Une surveillance de la numération sanguine est nécessaire en raison des cytopénies toxiques possibles.

  • D'autres antibiotiques sont efficaces:
  • l'amoxicilline à la dose de 50 mg/kg,

  • le cotrimaxozole (Bactrim®).

Plus récemment certaines céphalosporines de troisième génération (ceftriaxone = Rocéphine®) et les nouvelles quinolones se sont révélées très efficaces et ont permis de diminuer la durée du traitement et la fréquence des rechutes. Mais leur coût élevé reste un obstacle à une utilisation plus large (tableau 1).

Traitement associé

  • Il faut réhydrater le patient par perfusion si nécessaire.

  • Dépister les complications par une surveillance régulière et les traiter.

  • La corticothérapie sera réservée aux formes graves ou malignes avec syndrome toxique sévère (troubles de la conscience ou troubles du rythme).
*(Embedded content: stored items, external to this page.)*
(** A row with a value of its own. *)
Lemma grouped_new ts T T' s r x l tr :
  grouped ts T s -> ~ has x (entries T) -> entries T' = insert_entry x l (entries T) -> ts !! l = None ->
  represents (kt := rt) tr [(r, r)] -> grouped (<[l := tr]> ts) T' (insert_entry r x s).
Proof.
  intros Hg Hn He Hl Htr.
  assert (Hnx : forall r0, (r0, x) ∉ s).
  { intros r0 H0. destruct (gr_value _ _ _ Hg r0 x H0) as [l0 Hl0]. apply Hn. exists (x, l0). split; [done|apply keq_refl]. }
  assert (Hold : forall y ly, (y, ly) ∈ entries T -> ly <> l).
  { intros y ly Hy ->. destruct (gr_rows _ _ _ Hg y l Hy) as (? & ? & E & _). congruence. }
  split; rewrite ?He.
  - intros y ly [[= -> ->]|Hy]%elem_insert_entry.
    + exists tr, [(r, r)]. rewrite lookup_insert_eq. split; [done|]. split; [done|]. intros r0.
      rewrite elem_insert_entry. csimpl. rewrite list_elem_of_singleton. specialize (Hnx r0). naive_solver.
    + destruct (gr_rows _ _ _ Hg y ly Hy) as (tr0 & rs0 & E & Hr0 & Hin). exists tr0, rs0.
      rewrite lookup_insert_ne by (apply not_eq_sym; eauto). split; [done|]. split; [done|].
      intros r0. rewrite Hin, elem_insert_entry. split; [by right|]. intros [[= -> ->]|]; [|done]. exfalso.
      apply Hn. exists (x, ly). split; [done|apply keq_refl].
  - intros r0 y [[= -> ->]|Hy]%elem_insert_entry; setoid_rewrite elem_insert_entry; [by eauto|].
    destruct (gr_value _ _ _ Hg r0 y Hy). eauto.
  - intros y ly [[= -> ->]|Hy]%elem_insert_entry; setoid_rewrite elem_insert_entry; [by eauto|].
    destruct (gr_full _ _ _ Hg y ly Hy). eauto.
  - intros [y1 l1] [y2 l2] [E1|H1]%elem_insert_entry [E2|H2]%elem_insert_entry Hll; simpl in Hll; subst l2.
    + congruence.
    + injection E1 as -> ->. by destruct (Hold _ _ H2).
    + injection E2 as -> ->. by destruct (Hold _ _ H1).
    + by apply (gr_distinct _ _ _ Hg).
Qed.

(** The value whose rows are in tree [l]. *)
Definition owner_of T (x : X) (l : loc) : X :=
  match list_find (fun e : X * loc => e.2 = l) (entries T) with Some (_, e) => e.1 | None => x end.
On fera appel à la déxaméthasone (4 mg six fois par jour).

Il faudra dépister les rechutes et chercher à éviter que certains sujets deviennent porteurs chroniques et donc disséminateurs de la maladie en contrôlant la négativation de la coproculture quand cela est possible.

Prophylaxie

  • Au plan individuel : Le malade sera isolé. Son linge et ses selles seront désinfectés.

  • Au plan communautaire : Les mesures générales consistent à surveiller les eaux de boisson et les produits alimentaires qui ne doivent pas être contaminés.
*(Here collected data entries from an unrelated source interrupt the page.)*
(** * Correctness *)

(** A repository is proved against the promise of its column, whatever the
    class of the buffer: [b] is the buffer it was created with. *)
Lemma last_default {A} (x : A) l d d' : List.last (x :: l) d = List.last (x :: l) d'.
Proof. revert x. induction l as [|y l IH]; intros x; [done|]. apply IH. Qed.

Lemma any_eta (b : AnyBuffer) : b = mkAnyBuffer (any_buffer b) (any_ops b) (any_state b).
Proof. by destruct b. Qed.

#[local] Existing Instance any_ops.

Section Proofs.
Context (b : AnyBuffer) {Hok : ColumnOk (any_buffer b) (any_ops b)}.

(** Another state of the same buffer, and the abstract column it holds. *)
Definition at_state (st : any_buffer b) : AnyBuffer := mkAnyBuffer (any_buffer b) (any_ops b) st.
Definition repo_holds (r : Repository) (s : col_state) : Prop :=
  exists st, repo_buffer r = at_state st /\ col_holds st s.

(** The abstract answers to the ranges of a query. *)
Fixpoint ranges_expected (s : col_state) (ranges : list RangeRequest) : option (list (list ValueRows * bool)) :=
  match ranges with
  | [] => Some []
  | range :: ranges => a ← col_rows s range; rest ← ranges_expected s ranges; Some (a :: rest)
  end.

Definition shown (r : RangeResult) : list ValueRows * bool := (valueRowsList r, limited r).

Lemma query_ranges_ok st s ranges expected :
  col_holds st s -> ranges_expected s ranges = Some expected ->
  exists rs, query_ranges (at_state st) ranges = Ret rs /\ shown <$> rs = expected.
Proof.
  intros Hs. revert expected. induction ranges as [|range ranges IH]; intros expected He; cbn [ranges_expected] in He.
  - injection He as <-. by exists [].
  - destruct (col_rows s range) as [[vrl lim]|] eqn:Er; [|done]. cbn [mbind option_bind] in He.
    destruct (ranges_expected s ranges) as [rest|]; [|done]. injection He as <-.
    destruct (rows_ok st s range _ Hs Er) as (r & E & H1 & H2). destruct (IH rest eq_refl) as (rs & Ers & Hrs).
    exists (r :: rs). cbn [query_ranges]. 
    change (buffer_GetRows (at_state st) range) with (@buf_GetRows _ (any_ops b) st range). rewrite E.
    cbn [mbind outcome_bind]. rewrite Ers. split; [done|]. rewrite fmap_cons, Hrs. unfold shown. by rewrite H1, H2.
Qed.

Lemma repo_apply_ok r revision s w s' :
  repo_holds r s -> col_apply s w = Some s' ->
  exists r', repo_apply r revision w = Ret r' /\ repo_holds r' s' /\ repo_revision r' = revision.
Proof.
  intros (st & Eb & Hs) Ha. destruct (apply_ok st s w s' Hs Ha) as (st' & E & Hs').
  unfold repo_apply, buffer_Apply. rewrite Eb.
  change (@buf_Apply _ (any_ops (at_state st)) (any_state (at_state st)) w) with (@buf_Apply _ (any_ops b) st w).
  rewrite E. cbn [mbind outcome_bind].
  eexists. split; [done|]. split; [|done]. by exists st'.
Qed.

(** A history of commits: revisions with their writes. *)
Fixpoint repo_applies (r : Repository) (history : list (Z * ColumnWrites)) : outcome Repository :=
  match history with
  | [] => Ret r
  | (revision, w) :: history => r ← repo_apply r revision w; repo_applies r history
  end.

Lemma repo_applies_ok r s history s' :
  repo_holds r s -> fold_opt col_apply s history.*2 = Some s' ->
  exists r', repo_applies r history = Ret r' /\ repo_holds r' s' /\
    repo_revision r' = List.last history.*1 (repo_revision r).
Proof.
  revert r s. induction history as [|[revision w] history IH]; intros r s Hr Hf; simpl in Hf.
  - injection Hf as <-. by exists r.
  - destruct (col_apply s w) as [s1|] eqn:E; [|done]. simpl in Hf.
    destruct (repo_apply_ok r revision s w s1 Hr E) as (r1 & E1 & Hr1 & Hv). cbn [repo_applies]. rewrite E1.
    cbn [mbind outcome_bind]. destruct (IH r1 s1 Hr1 Hf) as (r' & -> & Hr' & Hv'). exists r'. split; [done|]. split; [done|].
    rewrite Hv', Hv. destruct history as [|[? ?] ?]; [done|]. csimpl. apply last_default.
Qed.

Lemma repo_serves r s history s' ids ranges vs expected :
  repo_holds r s -> fold_opt col_apply s history.*2 = Some s' ->
  col_values s' ids = Some vs -> ranges_expected s' ranges = Some expected ->
  exists r' a, repo_applies r history = Ret r' /\ repo_query r' (mkQuery ids ranges) = Ret a /\
    rowIDValues a = (match ids with [] => None | _ => Some vs end) /\
    (fun rs : list RangeResult => shown <$> rs) <$> rangeValues a = (match ranges with [] => None | _ => Some expected end) /\
    repo_getStatistic r' = col_total s' /\ repo_revision r' = List.last history.*1 (repo_revision r).
Proof.
  intros Hr Hf Hv He. destruct (repo_applies_ok r s history s' Hr Hf) as (r' & E & (st & Eb & Hs) & Hrev).
  destruct (query_ranges_ok st s' ranges expected Hs He) as (rs & Ers & Hrs).
  pose proof (values_ok st s' ids vs Hs Hv) as Evs.
  exists r', (mkAnswer (match ranges with [] => None | _ => Some rs end) (match ids with [] => None | _ => Some vs end)).
  split; [done|]. split.
  { unfold repo_query. cbn [q_rowIDs q_ranges]. rewrite Eb.
    change (buffer_GetValues (at_state st)) with (@buf_GetValues _ (any_ops b) st).
    destruct ranges, ids; rewrite ?Ers, ?Evs; done. }
  split; [done|]. split; [destruct ranges; [done|]; simpl; by rewrite Hrs|].
  split; [|done]. unfold repo_getStatistic, buffer_GetStatistic. rewrite Eb. by apply total_ok.
Qed.

Lemma new_column_serves def history s s' ids vs range rows :
  col_holds (any_state b) s -> fold_opt col_apply s history.*2 = Some s' ->
  col_values s' ids = Some vs -> col_rows s' range = Some rows ->
  exists r r' a result, (Ret (mkRepository RS_Online def b 0) : outcome Repository) = Ret r /\
    repo_applies r history = Ret r' /\ repo_query r' (mkQuery ids [range]) = Ret a /\
    (ids <> [] -> rowIDValues a = Some vs) /\ rangeValues a = Some [result] /\ shown result = rows /\
    repo_revision r' = List.last history.*1 0.
Proof.
  intros Hb Hf Hvs Hrs.
  destruct (repo_serves (mkRepository RS_Online def b 0) s history s' ids [range] vs [rows])
    as (r' & a & E & Eq & H1 & H2 & _ & Hrev); auto.
  - exists (any_state b). split; [apply any_eta|done].
  - simpl. by rewrite Hrs.
  - exists (mkRepository RS_Online def b 0), r', a. simpl in H2.
    destruct (rangeValues a) as [[|result [|]]|]; try done. injection H2 as H2. exists result. split_and!; auto.
    intros Hne. rewrite H1. by destruct ids.
Qed.

(** A repository whose buffer keeps the promise of a column answers queries
    from the column as it is after all applied commits: every range and every
    row id as the abstract column answers them, the statistics, and the
    revision of the last commit. *)
Theorem repo_serves_history r s history s' ids ranges vs expected :
  repo_holds r s -> fold_opt col_apply s history.*2 = Some s' ->
  col_values s' ids = Some vs -> ranges_expected s' ranges = Some expected ->
  exists r' a, repo_applies r history = Ret r' /\ repo_query r' (mkQuery ids ranges) = Ret a /\
    rowIDValues a = (match ids with [] => None | _ => Some vs end) /\
    (fun rs : list RangeResult => shown <$> rs) <$> rangeValues a = (match ranges with [] => None | _ => Some expected end) /\
    repo_getStatistic r' = col_total s' /\ repo_revision r' = List.last history.*1 (repo_revision r).
Proof. apply repo_serves. Qed.

End Proofs.

(** ** From the column definition to the answers *)

Section EndToEnd.
#[local] Existing Instance memcpy_moves.

Lemma new_repository_inline def {R X} (rt : ScalarType R) (vt : ScalarType X) :
  GetTypeFromName (RowIDTypeName def) = mkAnyType R rt ->
  GetTypeFromName (ValueTypeName def) = mkAnyType X vt ->
  BufferType def = BT_Unique -> (Size vt <= 8)%nat ->
  new_repository def =
    Ret (mkRepository RS_Online def (mkAnyBuffer _ (UniqueInline.column rt vt) UniqueInline.empty) 0).
Proof.
  intros Hr Hv Hb Hs. unfold new_repository, CreateBuffer. rewrite Hr, Hv, Hb. cbn [any_type any_carrier].
  by rewrite decide_True.
Qed.


Lemma new_repository_large def {R X} (rt : ScalarType R) (vt : ScalarType X) :
  GetTypeFromName (RowIDTypeName def) = mkAnyType R rt ->
  GetTypeFromName (ValueTypeName def) = mkAnyType X vt ->
  BufferType def = BT_Unique -> ~ (Size vt <= 8)%nat ->
  new_repository def =
    Ret (mkRepository RS_Online def (mkAnyBuffer _ (Unique.column rt vt) Unique.empty) 0).
Proof.
  intros Hr Hv Hb Hs. unfold new_repository, CreateBuffer. rewrite Hr, Hv, Hb. cbn [any_type any_carrier].
  by rewrite decide_False.
Qed.

(** C9. A new unique column of large values, from its definition to its
    answers: after any history of commits that only include, every row is
    found through its leaf pointer and every well-formed query is answered as
    the abstract column of unique pairs does. *)
Theorem large_column_serves def {R X} (rt : ScalarType R) (vt : ScalarType X) {DR : R -> Prop} {DX : X -> Prop}
    `{!ScalarOk rt DR, !ScalarOk vt DX, !Codec rt DR, !Codec vt DX} history s ids vs range rows :
  GetTypeFromName (RowIDTypeName def) = mkAnyType R rt ->
  GetTypeFromName (ValueTypeName def) = mkAnyType X vt ->
  BufferType def = BT_Unique -> ~ (Size vt <= 8)%nat ->
  fold_opt (Unique.grow_wire rt vt) (mkIndex [] []) history.*2 = Some s ->
  values_wire rt vt s ids = Some vs -> range_wire rt vt s range = Some rows ->
  exists r r' a result, new_repository def = Ret r /\ repo_applies r history = Ret r' /\
    repo_query r' (mkQuery ids [range]) = Ret a /\
    (ids <> [] -> rowIDValues a = Some vs) /\ rangeValues a = Some [result] /\ shown result = rows /\
    repo_revision r' = List.last history.*1 0.
Proof.
  intros Hr Hv Hb Hs Hf Hvs Hrs. rewrite (new_repository_large def rt vt) by done.
  eapply (@new_column_serves (mkAnyBuffer _ (Unique.column rt vt) Unique.empty) (Unique.u_column rt vt) def history (mkIndex [] []) s); eauto.
  apply Unique.u_empty_stores.
Qed.

Lemma new_repository_multi def {R X} (rt : ScalarType R) (vt : ScalarType X) :
  GetTypeFromName (RowIDTypeName def) = mkAnyType R rt ->
  GetTypeFromName (ValueTypeName def) = mkAnyType X vt -> BufferType def = BT_Multi ->
  new_repository def =
    Ret (mkRepository RS_Online def (mkAnyBuffer _ (TreeBuffer.column rt vt) TreeBuffer.empty) 0).
Proof. intros Hr Hv Hb. unfold new_repository, CreateBuffer. by rewrite Hr, Hv, Hb. Qed.

(** C11. A new column of repeated values, from its definition to its answers:
    after any history of commits that only include, rows read as the values
    they were included with, and a range query lists the rows of the values
    between the bounds, value by value, in the requested direction, cut at the
    limit on rows. *)
Theorem multi_column_serves def {R X} (rt : ScalarType R) (vt : ScalarType X) {DR : R -> Prop} {DX : X -> Prop}
    `{!ScalarOk rt DR, !ScalarOk vt DX, !Codec rt DR, !Codec vt DX} history s ids vs range rows :
  GetTypeFromName (RowIDTypeName def) = mkAnyType R rt ->
  GetTypeFromName (ValueTypeName def) = mkAnyType X vt -> BufferType def = BT_Multi ->
  fold_opt (multi_apply rt vt) [] history.*2 = Some s ->
  multi_values rt vt s ids = Some vs -> multi_range rt vt s range = Some rows ->
  exists r r' a result, new_repository def = Ret r /\ repo_applies r history = Ret r' /\
    repo_query r' (mkQuery ids [range]) = Ret a /\
    (ids <> [] -> rowIDValues a = Some vs) /\ rangeValues a = Some [result] /\ shown result = rows /\
    repo_revision r' = List.last history.*1 0.
Proof.
  intros Hr Hv Hb Hf Hvs Hrs. rewrite (new_repository_multi def rt vt) by done.
  eapply (@new_column_serves (mkAnyBuffer _ (TreeBuffer.column rt vt) TreeBuffer.empty) (m_column rt vt) def history [] s); eauto.
  apply m_empty_stores.
Qed.

(** A name that is not registered still yields a type: its repository is
    created, and the first lookup calls through a null function pointer. *)
Theorem unknown_type_accepted def id :
  RowIDTypeName def ∉ [Name StringType; Name WStringType; Name IntType; Name LongType; Name BoolType; Name DoubleType] ->
  BufferType def <> BT_Identity ->
  exists r, new_repository def = Ret r /\
    repo_query r (mkQuery [id] []) = Undef "call through a null GetPointer".
Proof.
  intros Hn Hb. assert (GetTypeFromName (RowIDTypeName def) = mkAnyType _ NullType) as Hr.
  { unfold GetTypeFromName. rewrite !decide_False by (intros E; apply Hn; rewrite E; repeat (left || right)). done. }
  unfold new_repository, CreateBuffer. rewrite Hr. cbn [any_type any_carrier].
  destruct (BufferType def); [done| |]; [case_decide|]; eexists; split; done || reflexivity.
Qed.

End EndToEnd.

(** * A concrete repository *)

Definition sample_def : ColumnDef :=
  mkColumnDef 7 "key" (Name LongType) (Name LongType) BT_Unique true.

(** Three pairs, then one of them replaced. *)
Definition sample_history : list (Z * ColumnWrites) :=
  let pair v r := mkInclude (le_bytes 8 v) (le_bytes 8 r) in
  [(3, mkWrites [pair 30 1; pair 10 2; pair 20 3] []); (5, mkWrites [pair 15 1] [le_bytes 8 1])].

(** The column of column names, and [n] rows of two-digit names for it. *)
Definition names_def : ColumnDef :=
  mkColumnDef 1 "Column.Name" (Name StringType) (Name LongType) BT_Unique true.

Definition name (i : Z) : bytes := [byte_of (48 + i / 10); byte_of (48 + i mod 10)].

Definition name_writes (n : nat) : ColumnWrites :=
  mkWrites ((fun i => mkInclude (name (Z.of_nat i)) (le_bytes 8 (Z.of_nat i))) <$> seq 0 n) [].

(** Includes, then excludes, then the value of one row. *)
Definition name_after (n : nat) (gone : list Z) (row : Z) : outcome (option (list OptionalValue)) :=
  r ← @new_repository memcpy_moves names_def;
  r ← repo_apply r 1 (name_writes n);
  r ← repo_apply r 2 (mkWrites [] (le_bytes 8 <$> gone));
  a ← repo_query r (mkQuery [le_bytes 8 row] []);
  Ret (rowIDValues a).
  • L'éducation sanitaire pour une amélioration de l'hygiène est fondamentale. Cette amélioration repose sur l'usage de latrines, l'évacuation des eaux usées, le lavage des mains. La sensibilisation de chacun est indispensable.

  • La vaccination : Le vaccin Typhim Vi® protège efficacement (80%) contre les infections à S. typhi pour une période qui ne dépasse pas 4 ans.

Conclusion

La fièvre typhoïde reste une maladie fréquente et grave. Le diagnostic doit être évoqué devant toute fièvre traînante accompagnée de signes digestifs ou neurologiques. Ses complications sont graves.

Sa prévention passe par une amélioration de l'hygiène, le réservoir n'étant qu'humain.